Top of Listed entries
Definition re_findall (r : regex) (s : string) : list string :=
  findall_from (S (String.length s)) (String.length s) r s.

(** [re.sub(r, repl, s)] for a pattern that is one character class: every
    character of the class is replaced. *)
Fixpoint sub_class (p : ascii -> bool) (repl : string) (s : string) : string :=
  match s with
  | "" => ""
  | String c s' =>
      (if p c then repl else String c "") ++ sub_class p repl s'
  end.

End Re.

(* ===================================================================== *)
(** ** Exceptions *)
(* ===================================================================== *)

Module Py.

(** The exception classes the package raises or catches. All of them derive
    from [Exception], the class the [except Exception] clauses of the
    package name; [OtherError] stands for any further subclass of
    [Exception] a collaborator may raise. *)
Inductive exc_class : Type :=
| Exception
| ValueError
| KeyError
| FileNotFoundError
| JSONDecodeError
| OtherError (name : string).

(** An exception instance: its class and [str(e)]. *)
Record exn : Type := mk_exn { exn_class : exc_class; exn_str : string }.

(** [issubclass(c, ValueError)] *)
Definition is_ValueError (c : exc_class) : bool :=
  match c with
  | ValueError | JSONDecodeError => true
  | _ => false
  end.

(** What a call does: it returns a value or raises. *)
Inductive result (A : Type) : Type :=
| Return (a : A)
| Raise (e : exn).
Arguments Return {A} a.
Arguments Raise {A} e.

Definition bind {A B : Type} (m : result A) (f : A -> result B) : result B :=
  match m with
  | Return a => f a
  | Raise e => Raise e
  end.

(** [try: m  except Exception as e: h(e)] *)
Definition try_except {A : Type} (m : result A) (h : exn -> result A) : result A :=
  match m with
  | Return a => Return a
  | Raise e => h e
  end.

(** Calls that act on the world ([W]: the file system, the network, the
    console, whatever a collaborator touches) and may raise. *)
Definition eff (W A : Type) : Type := W -> result A * W.

Definition ret {W A : Type} (a : A) : eff W A := fun w => (Return a, w).

Definition raise {W A : Type} (e : exn) : eff W A := fun w => (Raise e, w).

Definition ebind {W A B : Type} (m : eff W A) (f : A -> eff W B) : eff W B :=
  fun w =>
    match m w with
    | (Return a, w') => f a w'
    | (Raise e, w') => (Raise e, w')
    end.

(** [try: m  except Exception as e: h(e)], with effects *)
Definition etry {W A : Type} (m : eff W A) (h : exn -> eff W A) : eff W A :=
  fun w =>
    match m w with
    | (Return a, w') => (Return a, w')
    | (Raise e, w') => h e w'
    end.

(** A pure computation that may raise, as a call. *)
Definition lift {W A : Type} (r : result A) : eff W A := fun w => (r, w).

End Py.

Declare Scope eff_scope.
Delimit Scope eff_scope with eff.
Notation "x <- m ;; k" := (Py.ebind m (fun x => k))
  (at level 100, m at next level, right associativity) : eff_scope.

(* ===================================================================== *)
(** ** extractors/name_extractor.py *)
(* ===================================================================== *)

Module NameExtractor.
Import PyStr Re.

(** [[A-Z][a-z]+] *)
Definition capitalized : regex := Cat (Cls upper_az) (plus (Cls lower_az)).

(** [r'^([A-Z][a-z]+(?:\s+[A-Z][a-z]+){1,3})$'] *)
Definition name_pattern : regex :=
  Cat Bol
   (Cat (Cat capitalized
             (between 1 3 (Cat (plus (Cls isspace)) capitalized)))
        Eol).

(** [alt_pattern]: [^(], [[A-Z][a-z]+], then the optional middle initial
    [(?:\s+[A-Z]\.?\s{0,})?], then [(?:\s+[A-Z][a-z]+)+], then [)$]; the
    sources write the [{0,}] as a star. *)
Definition alt_pattern : regex :=
  Cat Bol
   (Cat (Cat capitalized
          (Cat (opt (Cat (plus (Cls isspace))
                      (Cat (Cls upper_az)
                        (Cat (opt (chr ".")) (Star true (Cls isspace))))))
               (plus (Cat (plus (Cls isspace)) capitalized))))
        Eol).

(** [[a-zA-Z0-9._%+-]] *)
Definition local_char (c : ascii) : bool :=
  lower_az c || upper_az c || digit09 c || any_of "._%+-" c.

(** [email_pattern]: [[@]], or [[a-zA-Z0-9._%+-]+], whitespace ([\s] under a
    star) and one of [(gmail|yahoo|hotmail|outlook|mail|email)]; searched
    with [re.IGNORECASE]. *)
Definition email_pattern : regex :=
  ignorecase
   (Alt (Cls (any_of "@"))
        (Cat (plus (Cls local_char))
          (Cat (Star true (Cls isspace))
            (Alt (lit "gmail") (Alt (lit "yahoo") (Alt (lit "hotmail")
              (Alt (lit "outlook") (Alt (lit "mail") (lit "email"))))))))).

(** [r'[^\w\s\.]'] *)
Definition artifact (c : ascii) : bool :=
  negb (word_char c || isspace c || Ascii.eqb c ".").

(** [r'\d{3,}|\..*\.'] *)
Definition digits_or_dots : regex :=
  Alt (at_least 3 (Cls digit09))
      (Cat (chr ".") (Cat (Star true (Cls dot_nl)) (chr "."))).

(** [[line.strip() for line in text.split('\n') if line.strip()]] *)
Definition lines_of (text : string) : list string :=
  map strip (List.filter (fun line => truthy (strip line)) (split LF text)).

(** The loop [for line in lines[:5]]; [Some name] when it returns. *)
Fixpoint first_name_match (lines : list string) : option string :=
  match lines with
  | [] => None
  | line :: rest =>
      match re_match name_pattern line with
      | Some g => Some g
      | None =>
          match re_match alt_pattern line with
          | Some g => Some g
          | None => first_name_match rest
          end
      end
  end.

(** What follows once [first_line] is chosen: the clean-up and the two
    filters. *)
Definition clean_and_filter (first_line : string) : string :=
  let first_line := sub_class artifact " " first_line in
  let first_line := join " " (split_ws first_line) in
  match re_search digits_or_dots first_line with
  | Some _ => "Unknown"
  | None =>
      if (String.length first_line <=? 50)%nat
         && (0 <? String.length first_line)%nat
      then first_line
      else "Unknown"
  end.

(** [NameExtractor.extract] *)
Definition extract (text : string) : string :=
  if is_blank text then "Unknown" else
  let lines := lines_of text in
  match lines with
  | [] => "Unknown"
  | line0 :: others =>
      match first_name_match (firstn 5 lines) with
      | Some name => name
      | None =>
          match re_search email_pattern line0 with
          | Some _ =>
              match others with
              | line1 :: _ => clean_and_filter line1
              | [] => "Unknown"
              end
          | None => clean_and_filter line0
          end
      end
  end.

End NameExtractor.

(* ===================================================================== *)
(** ** extractors/email_extractor.py *)
(* ===================================================================== *)

Module EmailExtractor.
Import PyStr Re.

Definition local_char (c : ascii) : bool :=         (* [a-zA-Z0-9._%+-] *)
  lower_az c || upper_az c || digit09 c || any_of "._%+-" c.
Definition domain_char (c : ascii) : bool :=        (* [a-zA-Z0-9.-] *)
  lower_az c || upper_az c || digit09 c || any_of ".-" c.
Definition letter (c : ascii) : bool :=             (* [a-zA-Z] *)
  lower_az c || upper_az c.

(** [EMAIL_PATTERN = r'[a-zA-Z0-9._%+-]+@[a-zA-Z0-9.-]+\.[a-zA-Z]{2,}'] *)
Definition EMAIL_PATTERN : regex :=
  Cat (plus (Cls local_char))
   (Cat (chr "@")
     (Cat (plus (Cls domain_char))
       (Cat (chr ".") (at_least 2 (Cls letter))))).

Definition sentinel : string := "unknown@example.com".

(** [EmailExtractor.extract] *)
Definition extract (text : string) : string :=
  if is_blank text then sentinel else
  match re_findall EMAIL_PATTERN text with
  | first :: _ => first
  | [] => sentinel
  end.

End EmailExtractor.

(* ===================================================================== *)
(** ** Python values and the [json] module *)
(* ===================================================================== *)

Module Json.
Import PyStr Py.

Definition DQUOTE : ascii := "034"%char.
Definition BACKSLASH : ascii := "092"%char.

(** *** Strings as values *)

(** A Python [str] as a value of the package: its code points, U+0000 to
    U+10FFFF, the surrogates U+D800..U+DFFF included. The texts the
    extractors read are [string]s; what [json.loads] decodes from their
    escapes is not bound to their range. *)
Definition ustring : Type := list N.

(** A text as a value: the code points of its characters. *)
Fixpoint wide (s : string) : ustring :=
  match s with
  | "" => []
  | String c s' => ord c :: wide s'
  end.
Coercion wide : string >-> ustring.

Fixpoint ustring_eqb (a b : ustring) : bool :=
  match a, b with
  | [], [] => true
  | x :: a', y :: b' => (x =? y)%N && ustring_eqb a' b'
  | _, _ => false
  end.

(** [c.isspace()] on every code point; [strip()] removes these. *)
Definition uisspace (c : N) : bool :=
  ((9 <=? c) && (c <=? 13) || (28 <=? c) && (c <=? 32)
   || (c =? 133) || (c =? 160) || (c =? 5760)
   || (8192 <=? c) && (c <=? 8202) || (c =? 8232) || (c =? 8233)
   || (c =? 8239) || (c =? 8287) || (c =? 12288))%N.

(** [s.lstrip()], [s.rstrip()] and [s.strip()] *)
Fixpoint ulstrip (s : ustring) : ustring :=
  match s with
  | [] => []
  | c :: s' => if uisspace c then ulstrip s' else s
  end.

Fixpoint urstrip (s : ustring) : ustring :=
  match s with
  | [] => []
  | c :: s' =>
      match urstrip s' with
      | [] => if uisspace c then [] else [c]
      | r => c :: r
      end
  end.

Definition ustrip (s : ustring) : ustring := urstrip (ulstrip s).

(** [sep.join(l)] *)
Fixpoint ujoin (sep : ustring) (l : list ustring) : ustring :=
  match l with
  | [] => []
  | [x] => x
  | x :: xs => (x ++ sep ++ ujoin sep xs)%list
  end.

(** *** Values *)

(** A [float], as far as the package observes one: its [repr], its JSON
    text and whether it is non-zero. *)
Record pyfloat : Type :=
  mk_float { float_repr : string; float_json : string; float_nonzero : bool }.

(** The values [json.loads] returns and [json.dumps] accepts. A [dict] keeps
    its keys in insertion order. *)
Inductive pyobj : Type :=
| PNone
| PBool (b : bool)
| PInt (z : Z)
| PFloat (f : pyfloat)
| PStr (s : ustring)
| PList (l : list pyobj)
| PDict (d : list (ustring * pyobj)).

(** [bool(o)] *)
Definition py_truthy (o : pyobj) : bool :=
  match o with
  | PNone => false
  | PBool b => b
  | PInt z => negb (z =? 0)%Z
  | PFloat f => float_nonzero f
  | PStr s => match s with [] => false | _ :: _ => true end
  | PList l => match l with [] => false | _ :: _ => true end
  | PDict d => match d with [] => false | _ :: _ => true end
  end.

(** [d[key] = value] *)
Fixpoint dict_set (key : ustring) (value : pyobj) (d : list (ustring * pyobj))
    : list (ustring * pyobj) :=
  match d with
  | [] => [(key, value)]
  | (k, v) :: d' =>
      if ustring_eqb k key then (k, value) :: d'
      else (k, v) :: dict_set key value d'
  end.

Definition hex_digit (n : N) : ascii :=
  match String.get (N.to_nat n) "0123456789abcdef" with
  | Some c => c
  | None => "0"%char
  end.

(** The two hexadecimal digits of a character. *)
Definition hex2 (c : ascii) : string :=
  String (hex_digit (ord c / 16)) (String (hex_digit (ord c mod 16)) "").

(** A number in [digits] hexadecimal digits, the lower ones when it has
    more. *)
Fixpoint hex_of (digits : nat) (n : N) : string :=
  match digits with
  | O => ""
  | S d => hex_of d (n / 16) ++ String (hex_digit (n mod 16)) ""
  end.

(** *** Integers as text *)

(** [sys.int_info.default_max_str_digits]: [int()] on a longer literal and
    [str()] or [repr()] of a longer integer raise [ValueError]. *)
Definition int_max_str_digits : nat := 4300.

(** The decimal digits of an integer, with its sign: a helper of
    [int_str], which is what Python computes. *)
Definition decimal (z : Z) : string :=
  DecimalString.NilZero.string_of_int (Z.to_int z).

Definition int_too_long : exn :=
  mk_exn ValueError
    ("Exceeds the limit (4300 digits) for integer string conversion; "
     ++ "use sys.set_int_max_str_digits() to increase the limit").

(** [repr(z)], which is also [str(z)] and what [json.dumps] writes *)
Definition int_str (z : Z) : result string :=
  if (int_max_str_digits <? String.length (decimal (Z.abs z)))%nat
  then Raise int_too_long
  else Return (decimal z).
Bottom of Listed entries
Copy exactly the lines from the top of the entries through the line with "[Exception] a collaborator may raise. *)" in it, please, keeping both ends and adding nothing.

Definition re_findall (r : regex) (s : string) : list string :=
  findall_from (S (String.length s)) (String.length s) r s.

(** [re.sub(r, repl, s)] for a pattern that is one character class: every
    character of the class is replaced. *)
Fixpoint sub_class (p : ascii -> bool) (repl : string) (s : string) : string :=
  match s with
  | "" => ""
  | String c s' =>
      (if p c then repl else String c "") ++ sub_class p repl s'
  end.

End Re.

(* ===================================================================== *)
(** ** Exceptions *)
(* ===================================================================== *)

Module Py.

(** The exception classes the package raises or catches. All of them derive
    from [Exception], the class the [except Exception] clauses of the
    package name; [OtherError] stands for any further subclass of
    [Exception] a collaborator may raise. *)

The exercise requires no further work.